Soyinka formerly possessed permanent residency in the United States, though he destroyed his green card after Donald Trump’s first election in 2016.
Soyinka suggested that his recent remarks comparing Trump to the Ugandan dictator Idi Amin might have caused offense and contributed to the US consulate’s decision.
Soyinka noted earlier this year that the US consulate in Lagos had requested his presence for an interview to reevaluate his visa, which he declared he would not attend.
According to a communication from the consulate addressed to Soyinka, officials have revoked his visa, referencing American government regulations that permit “a consular officer, the secretary, or a department official to whom the secretary has delegated this authority … to revoke a nonimmigrant visa at any time, in his or her discretion”.
“This is a quite peculiar love letter from an embassy,”
he humorously commented while reciting the letter aloud to journalists in Lagos, Nigeria’s economic centre. He also informed any organizations hoping to invite him to the United States “not to waste their time”.
“I have no visa. I am banned,” Soyinka said.
The US embassy in Abuja, the capital, stated it could not comment on individual cases, citing confidentiality rules.
The present US administration has made visa revocations a signature of its wider restrictions on immigration, notably focusing on university students who were expressive about Palestinian rights.
Soyinka revealed he had recently compared Trump to Uganda’s Amin, something he said Trump “should be proud of”.
“Idi Amin was a man of global standing, a statesman, so when I called Donald Trump Idi Amin, I thought I was paying him a compliment,”
Soyinka commented. “He’s been acting like a dictator.”
The 91-year-old playwright behind Death and the King’s Horseman has worked for and been recognized by top US universities including Harvard and Cornell.
His latest novel, Chronicles from the Land of the Happiest People on Earth, a satire about corruption in Nigeria, was published in 2021. Soyinka called the book as his “gift to Nigeria”.
In February, the Crucible theatre in Sheffield staged Death and the King’s Horseman.
Soyinka did not rule out to considering an invitation to the United States should circumstances change, but stated: “I wouldn’t take the initiative myself because there’s nothing I’m looking for there. Nothing.”
He went on to condemn the escalated arrests of undocumented immigrants in the country.

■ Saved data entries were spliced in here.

(** * CanvasMap: the pannable, zoomable table plan

    A shallow embedding of the [CanvasMap] component
    (src/components/ProjectManagement.tsx, lines 854-1161) and of the
    [Table] type it draws (src/unnamed/part_000, lines 55-86).

    Modelling conventions.
    - A JavaScript [number] is an exact rational ([Q]).  Rounding, NaN and
      the infinities of binary64 are outside the model; where a statement
      is about equality of numbers it uses [==] on [Q].
      [pinch_delta_binary64] checks the one product the pinch scenario rests
      on in binary64 itself.
    - The five [useState] cells of the component form the record [State];
      an event handler is a function from the state its closure sees (and
      the event) to the state after its [set...] calls.  Handlers run one
      after the other, every one on the state left by the previous one.
    - [onTableClick] is a callback of the caller: a handler returns the list
      of ids it was called with.
    - [Math.hypot] is a host function.  The two handlers that call it are
      parametric in it; [hypot_floor] is an executable instance used to run
      them on concrete touches.
    - The 2-D context is modelled by its drawing state, its save stack, its
      current path and a display list of the paint operations performed
      since the bitmap was last cleared. *)

From Stdlib Require Import Floats.
From Stdlib Require Import QArith Qminmax Qround Qabs Lqa.
From Stdlib Require Import ZArith List String Bool Lia.
From Stdlib Require Import DecimalString DecimalNat.
Import ListNotations.
Open Scope Q_scope.
Definition pyval_eqb (a b : pyval) : bool :=
  match a, b with
  | PyStr x, PyStr y => String.eqb x y
  | PyInt x, PyInt y => Z.eqb x y
  | _, _ => false
  end.

(** Whether some entry of an [args] dictionary holds the value [v]. *)
Definition carries (d : list (string * pyval)) (v : pyval) : bool :=
  existsb (fun kv => pyval_eqb (snd kv) v) d.


(** ** A concrete environment *)

Module Demo.

Definition wallet : Wallet :=
  {| network_id := "base-sepolia";
     default_address := {| address_id := "0xW" |} |}.

Definition WOW_ABI : abi := [].

(** A stand-in for the rendering of [Web3.from_wei]: it refuses what lies
    outside [0, 2**256 - 1], as web3 does, and prints the wei otherwise. *)
Definition from_wei_ether (n : Z) : result string :=
  if (n <? 0) || (2 ^ 256 - 1 <? n)
  then raise "ValueError" "value must be between 1 and 2**256 - 1"
  else ok (Py.str_of_int n ++ "e-18").

(** A rendering that also refuses amounts of exactly 30000 wei. *)
Definition picky_from_wei_ether (n : Z) : result string :=
  if n =? 30000 then raise "ValueError" "refused" else from_wei_ether n.

Definition float_str (x : Py.float) : string :=
  match Py.int_of_float x with
  | inr z => Py.str_of_int z ++ ".0"
  | inl _ => "nan"
  end.

Definition pending : ContractInvocation :=
  {| transaction_hash := EmptyString; transaction_link := EmptyString |}.

Definition mined : ContractInvocation :=
  {| transaction_hash := "0xabc"; transaction_link := "https://scan/tx/0xabc" |}.
(** * personal-utils: the two command-line scripts, embedded and verified

    [scripts/convert_to_hex.py] recolours the dark pixels of a drawing,
    [scripts/m4a_to_wav_conversion.py] walks a directory tree and calls an
    external transcoder once per [.m4a] file.

    Python values are modelled as follows: [str] is a list of characters
    (code points below 256), [int] is [Z], a loop counter produced by
    [range] is [nat], an exception is a value of [exn], and a function with
    effects is a computation of the monad [M] over an abstract world. *)

From Stdlib Require Import ZArith Ascii String List Bool Lia.
From Stdlib Require Import Numbers.DecimalString.
From stdpp Require Import base list.
Import ListNotations.

Local Open Scope nat_scope.
Local Open Scope list_scope.

Abbreviation str := (list ascii).

(** A Python string literal. *)
Definition lit (x : string) : str := list_ascii_of_string x.

Arguments lit : simpl never.

(* ===================================================================== *)
(** * Python built-ins used by the scripts *)
(* ===================================================================== *)

Module Py.

Definition chr_eqb (a b : ascii) : bool := Ascii.eqb a b.

Fixpoint str_eqb (a b : str) : bool :=
  match a, b with
  | [], [] => true
  | x :: a', y :: b' => chr_eqb x y && str_eqb a' b'
  | _, _ => false
  end.

(** Lookup by name in a list of named things. *)
Fixpoint assoc {A} (p : str) (l : list (str * A)) : option A :=
  match l with
  | [] => None
  | (q, a) :: l' => if str_eqb p q then Some a else assoc p l'
  end.

(** [s.startswith(p)] *)
Fixpoint startswith (s p : str) {struct p} : bool :=
  match p, s with
  | [], _ => true
  | y :: p', x :: s' => chr_eqb x y && startswith s' p'
  | _ :: _, [] => false
  end.

(** [s.endswith(p)] *)
Definition endswith (s p : str) : bool := startswith (rev s) (rev p).

(** [s.lstrip(c)] for a one-character argument: every leading [c] goes. *)
Fixpoint lstrip (c : ascii) (s : str) : str :=
  match s with
  | x :: s' => if chr_eqb x c then lstrip c s' else s
  | [] => []
  end.

(** [s[i:j]] for [0 <= i <= j]; Python clamps both ends to the length. *)
Definition slice (s : str) (i j : nat) : str := firstn (j - i) (skipn i s).

(** [c.lower()] on one character: the letters [A-Z] move to [a-z], and
    the capital letters among the code points from 192 to 222 (all of them
    but the multiplication sign, 215) move to their small forms, 32 further
    on.  Every other character below 256 is its own lower case. *)
Definition lower_chr (c : ascii) : ascii :=
  let n := nat_of_ascii c in
  if ((65 <=? n) && (n <=? 90))
     || ((192 <=? n) && (n <=? 222) && negb (n =? 215))
  then ascii_of_nat (n + 32) else c.

Definition lower (s : str) : str := map lower_chr s.

(** [sep.join(l)] *)
Fixpoint join (sep : str) (l : list str) : str :=
  match l with
  | [] => []
  | [x] => x
  | x :: l' => x ++ sep ++ join sep l'
  end.

(** [s.split(c)] for a one-character separator: never the empty list. *)
Fixpoint split (c : ascii) (s : str) : list str :=
  match s with
  | [] => [[]]
  | x :: s' =>
      if chr_eqb x c then [] :: split c s'
      else match split c s' with
           | h :: t => (x :: h) :: t
           | [] => [[x]]
           end
  end.

(** [c.isprintable()] for a code point below 256: what [repr] shows as it
    is. *)
Definition isprintable (c : ascii) : bool :=
  let n := nat_of_ascii c in
  ((32 <=? n) && (n <=? 126)) || ((161 <=? n) && negb (n =? 173)).

Definition hexdigit (n : nat) : ascii := nth n (lit "0123456789abcdef") "0"%char.

(** One character of [repr(s)] between quotes [q]: the quote itself and
    the backslash get a backslash in front, tab, newline and carriage
    return are written with their letters, and any other character that is
    not printable is written as a backslash, an x and two hexadecimal
    digits. *)
Definition escaped (q c : ascii) : str :=
  if chr_eqb c q || chr_eqb c "092"%char then ["092"%char; c]
  else if chr_eqb c "009"%char then ["092"%char; "t"%char]
  else if chr_eqb c "010"%char then ["092"%char; "n"%char]
  else if chr_eqb c "013"%char then ["092"%char; "r"%char]
  else if isprintable c then [c]
  else ["092"%char; "x"%char;
        hexdigit (nat_of_ascii c / 16); hexdigit (nat_of_ascii c mod 16)].

(** [repr(s)]: between single quotes, or between double quotes when the
    string holds a single quote and no double one. *)
Definition quoted (s : str) : str :=
  let q := if existsb (chr_eqb "039"%char) s && negb (existsb (chr_eqb "034"%char) s)
           then "034"%char else "039"%char in
  [q] ++ flat_map (escaped q) s ++ [q].

(** [str(n)] for a counter. *)
Definition str_of_nat (n : nat) : str :=
  lit (NilEmpty.string_of_uint (Nat.to_uint n)).

(** [str(z)] for an [int]. *)
Definition str_of_Z (z : Z) : str :=
  lit (NilEmpty.string_of_int (Z.to_int z)).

“This is not about me,” Soyinka emphasized. “When we see people being arrested publicly – people being taken away and they vanish for a month … old women, children being separated. So that’s really what concerns me.”
The current immigration crackdown has seen security forces deployed to US cities and citizens temporarily detained as part of intensive operations, as well as the limiting of legal means of entry.